Mistake: Greymouth Holdings v. Lundon

Greymouth Holdings’ director Robert Dunphy claims there was no mistake when his company agreed to buy an Auckland property for $5.9 million but having to pay the vendor only $4.1 million.  The vendor claims Mr Dunphy is exploiting what was an obvious mistake. 

The Herne Bay property in Argyle Street is owned by Ariki Trust, part of the estate of philanthropist and business man the late Adrian Burr.  Ariki owns the leasehold interest; the freehold was owned by a company called Swanson Land Ltd.

The High Court was told of negotiations in 2021 with Ariki rejecting Greymouth’s written offer to buy the leasehold interest.  That same day, Greymouth signed a deal with Swanson Land, agreeing to buy the freehold interest for $1.8 million.  Just over a week later, Ariki made a written offer to Greymouth offering to sell at $5.9 million.  This offer was for sale of the freehold interest, and with it a right to rents from the leasehold.  Greymouth accepted that day.  Ariki replied within an hour, saying there had been a mistake; it was offering to sell its leasehold interest only at $5.9 million, it did not own the freehold.  Greymouth says there was no mistake.  Since Greymouth now owned the freehold, Ariki was told it had to pay $1.8 million to buy the freehold from Greymouth in order to transfer the freehold back to Greymouth.  This legal roundabout has the effect of reducing payment to Ariki by $1.8 million with Greymouth then owning Argyle Street absolutely with the leasehold cancelled.
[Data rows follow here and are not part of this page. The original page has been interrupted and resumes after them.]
(** Percent-decoding of a query component, as a server does it. *)
Fixpoint query_unescape (s : string) : option string :=
  match s with
  | EmptyString => Some EmptyString
  | String "%" (String h (String l s)) =>
      match hex_value h, hex_value l, query_unescape s with
      | Some h, Some l, Some s => Some (String (ascii_of_nat (16 * h + l)) s)
      | _, _, _ => None
      end
  | String "%" _ => None
  | String "+" s => String " " <$> query_unescape s
  | String a s => String a <$> query_unescape s
  end.

(** [s] cut at the first [c]. *)
Fixpoint cut (c : ascii) (s : string) : string * option string :=
  match s with
  | EmptyString => (EmptyString, None)
  | String a s =>
      if bool_decide (a = c) then (EmptyString, Some s)
      else let '(h, t) := cut c s in (String a h, t)
  end.
Fixpoint split_all (fuel : nat) (c : ascii) (s : string) : list string :=
  match fuel with
  | 0 => [s]
  | S fuel => match cut c s with (h, None) => [h] | (h, Some t) => h :: split_all fuel c t end
  end.
Definition parse_pair (s : string) : option (string * string) :=
  let '(k, v) := cut "=" s in
  match query_unescape k, query_unescape (v ?? "") with Some k, Some v => Some (k, v) | _, _ => None end.
Definition parse_query (s : string) : list (option (string * string)) :=
  map parse_pair (split_all (String.length s) "&" s).

Lemma hex_round (a : ascii) :
  let h := hex_digit (nat_of_ascii a / 16) in let l := hex_digit (nat_of_ascii a mod 16) in
  hex_value h = Some (nat_of_ascii a / 16) ∧ hex_value l = Some (nat_of_ascii a mod 16)
  ∧ h ≠ "&"%char ∧ l ≠ "&"%char ∧ h ≠ "="%char ∧ l ≠ "="%char
  ∧ ascii_of_nat (16 * (nat_of_ascii a / 16) + nat_of_ascii a mod 16) = a.
Proof.
  destruct a as [[] [] [] [] [] [] [] []]; vm_compute; split_and!; (reflexivity || discriminate).
Qed.

Lemma unreserved_plain a : unreserved a = true → a ≠ "%"%char ∧ a ≠ "+"%char ∧ a ≠ "&"%char ∧ a ≠ "="%char.
Proof. intros H. split_and!; intros ->; discriminate H. Qed.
Ariki wants the contract cancelled.  Greymouth registered a caveat against title to Argyle Street to protect its claimed rights.
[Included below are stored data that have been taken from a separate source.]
(* ===== verification/App.v ===== *)
(** * The dashboard: [frontend/src/App.tsx]

    The store, the selection, the mounted view with its own state, and the
    detail panel, composed as [App] composes them, with the small components
    [SectionHeader.tsx] and [ViewSwitcher.tsx].  An event is handled, then the
    commit runs the effects of the children: the map places new services, the
    panel resets itself when the connection it shows has changed. *)

From S2P Require Export Store Topo Detail ListView Heatmap Metrics.
From stdpp Require Import base list.

Inductive ViewMode := MGraph | MList | MMatrix.
#[export] Instance ViewMode_eq_dec : EqDecision ViewMode.
Proof. solve_decision. Defined.
#[export] Instance PanelClick_eq_dec : EqDecision PanelClick.
Proof. solve_decision. Defined.

(** ** [SectionHeader] and [ViewSwitcher] *)
Definition SectionHeader {E} (label : string) (count : option string) (children : list (html E)) : html E :=
  div_ (span [] label
        :: when_some count (λ c, span [] c)
        ++ match children with [] => [] | _ => [div_ children] end).

Definition TABS : list (ViewMode * string * string) :=
  [(MGraph, "Graph", "M"); (MList, "List", "L"); (MMatrix, "Matrix", "H")].
Definition TabIcon {E} (type : string) : html E :=
  let shape tag := el tag [] no_click [] in
  el "svg" [] no_click
    (if bool_decide (type = "M") then
       [shape "circle"; shape "circle"; shape "circle"; shape "line"; shape "line"]
     else if bool_decide (type = "L") then [shape "rect"; shape "rect"; shape "rect"]
     else [shape "rect"; shape "rect"; shape "rect"; shape "rect"]).
Definition ViewSwitcher (value : ViewMode) : html ViewMode :=
  div_ (map (λ '(mode, label, icon),
    let active := bool_decide (mode = value) in
    el "button"
      [("background", if active then "#ffffff" else "transparent");
       ("color", if active then "var(--text-primary)" else "var(--text-muted)")]
      (on_click mode) [TabIcon icon; text label]) TABS).

(** ** State *)

(** The mounted view: its local state is lost when another is mounted. *)
Inductive ViewState := VGraph (t : Topo number) | VList (l : ListState) | VMatrix.
Definition mode_of (v : ViewState) : ViewMode :=
  match v with VGraph _ => MGraph | VList _ => MList | VMatrix => MMatrix end.
Definition fresh_view (m : ViewMode) : ViewState :=
  match m with MGraph => VGraph topo_init | MList => VList list_init | MMatrix => VMatrix end.

Module Ap.
Record App := mkApp {
  store : Store;
  selectedKey : option string;
  selectedNode : option string;
  view : ViewState;
  panel : Panel;
}.
End Ap.
Abbreviation App := Ap.App.

Definition app_init : App := Ap.mkApp initial_store None None (fresh_view MGraph) panel_init.

Definition selectedSnap (a : App) : option StatSnapshot :=
  truthy (Ap.selectedKey a) ≫= obj_get (Store.snapshots (Ap.store a)).
Definition selectedHist (a : App) : list HistoryPoint :=
  match truthy (Ap.selectedKey a) with
  | Some key => obj_get (Store.history (Ap.store a)) key ?? []
  | None => []
  end.
Definition nodeService (a : App) : option ServiceSnapshot :=
  truthy (Ap.selectedNode a) ≫= obj_get (Store.services (Ap.store a)).

Definition select (key node : option string) (a : App) : App :=
  Ap.mkApp (Ap.store a) key node (Ap.view a) (Ap.panel a).
Definition handleSelectEdge (key : option string) (a : App) : App := select key None a.
Definition handleSelectNode (name : option string) (a : App) : App := select None name a.
Definition setSelected (key : option string) (a : App) : App := select key (Ap.selectedNode a) a.
Definition onClose (a : App) : App := select None None a.

(** ** Events *)
Inductive AppEvent :=
  | AMessage (clk : Clock) (msg : OutboundMsg)
  | AMap (e : TopoEvent number)
  | AList (e : ListEvent)
  | AMatrix (key : string)
  | AView (m : ViewMode)
  | APanel (c : PanelClick)
  | AResponse (i : nat) (rows : option (list Row))
  | ALog (key : string).

Definition set_view (v : ViewState) (a : App) : App :=
  Ap.mkApp (Ap.store a) (Ap.selectedKey a) (Ap.selectedNode a) v (Ap.panel a).
Definition set_panel (p : Panel) (a : App) : App :=
  Ap.mkApp (Ap.store a) (Ap.selectedKey a) (Ap.selectedNode a) (Ap.view a) p.

Section App.
Variables (cos sin : number → number) (PI : number).

Definition apply_call (a : App) (c : Call) : App :=
  match c with OnSelect key => handleSelectEdge key a | OnSelectNode name => handleSelectNode name a end.

(** The handlers, each on the component it belongs to; an event of a view that
    is not mounted does nothing. *)
Definition app_apply (e : AppEvent) (a : App) : App :=
  match e, Ap.view a with
  | AMessage clk msg, _ =>
      Ap.mkApp (on_message clk msg (Ap.store a)) (Ap.selectedKey a) (Ap.selectedNode a) (Ap.view a) (Ap.panel a)
  | AMap (TServices _), _ => a                         (* raised by the commit *)
  | AMap e, VGraph t =>
      let '(t, calls) := topo_step cos sin PI e t in
      foldl apply_call (set_view (VGraph t) a) calls
  | AList e, VList l =>
      let '(l, selected) := list_step e l in
      match selected with
      | Some key => handleSelectEdge (Some key) (set_view (VList l) a)
      | None => set_view (VList l) a
      end
  | AMatrix key, VMatrix => handleSelectEdge (Some key) a
  | AView m, v => if bool_decide (mode_of v = m) then a else set_view (fresh_view m) a
  | APanel (PRange r), _ => set_panel (panel_step (DRange (selectedSnap a) r) (Ap.panel a)) a
  | APanel PLive, _ => set_panel (panel_step DLive (Ap.panel a)) a
  | APanel PClose, _ => onClose a
  | AResponse i rows, _ => set_panel (panel_step (DResponse i rows) (Ap.panel a)) a
  | ALog key, _ => setSelected (Some key) a
  | _, _ => a
  end.

(** The effects of the children after a render. *)
Definition commit (a : App) : App :=
  let view :=
    match Ap.view a with
    | VGraph t =>
        VGraph (topo_step cos sin PI (TServices (all_names (obj_values (Store.snapshots (Ap.store a))))) t).1
    | v => v
    end in
  set_panel (panel_step (DProps (selectedSnap a)) (Ap.panel a)) (set_view view a).

(** One commit per event.  React may also render several messages at once, with
    one commit at the end; the store is the same, the effects see only the last
    state. *)
Definition app_step (a : App) (e : AppEvent) : App := commit (app_apply e a).
Definition app_run (es : list AppEvent) : App := foldl app_step (commit app_init) es.

(** The messages among the events: the trace the store has seen. *)
Definition messages (es : list AppEvent) : Trace :=
  flat_map (λ e, match e with AMessage clk msg => [(clk, msg)] | _ => [] end) es.

(** ** The view *)
Variable LatencyChart : list HistoryPoint → bool → html PanelClick.
Variable ResourceChart : list ResourcePoint → html PanelClick.
Variable localeCompare : string → string → number.
Variable local_offset : Z → Z.
Variable zone_suffix : Z → string.

Definition detail_view (a : App) : html PanelClick :=
  DetailPanel LatencyChart ResourceChart (selectedSnap a) (selectedHist a) (Ap.selectedNode a)
    (nodeService a) (Ap.panel a).

Definition middle_view (a : App) : html AppEvent :=
  let s := Ap.store a in
  match Ap.view a with
  | VGraph t =>
      html_map AMap (TopoGraph (Store.snapshots s) (Store.services s) (Ap.selectedKey a) (Ap.selectedNode a) t)
  | VList l => html_map AList (ConnectionListView localeCompare (Store.snapshots s) (Ap.selectedKey a) l)
  | VMatrix => html_map AMatrix (HeatmapMatrixView (Store.snapshots s) (Store.services s) (Ap.selectedKey a))
  end.

Definition app_view (connected : bool) (now : number) (time : string) (a : App) : html AppEvent :=
  let s := Ap.store a in
  let edgeCount := length (obj_keys (Store.snapshots s)) in
  let events := Store.events s in
  div_
    [TopBar connected (Store.snapshots s) (Store.services s) time;
     GlobalMetrics (Store.snapshots s) (Store.services s);
     div_
       [div_ [SectionHeader "Service Topology" (Some (pretty edgeCount +:+ " edges"))
                [html_map AView (ViewSwitcher (mode_of (Ap.view a)))];
              div_ [middle_view a]];
        div_ [SectionHeader "Detail · Root-cause Analysis" None [];
              html_map APanel (detail_view a)]];
     div_ [SectionHeader "Spike Event Log"
             (if (0 <? length events)%nat then Some (pretty (length events)) else None) [];
           html_map ALog (SpikeLog local_offset zone_suffix now events)]].
End App.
After reviewing each sides disputed views of who knew what at the time the contract was entered into, Associate judge Gardiner ruled the caveat stay in place pending a full court hearing.  Judge Gardiner said it was objectively clear that Ariki had made a mistake.  But the legal consequences of this mistake depends upon the state of Mr Dunphy’s knowledge.  Formal evidence in court is needed to resolve this question.  There had been market gossip of Ariki considering buying the freehold when putting Argyle Street’s leasehold on the market in order to maximise its market value.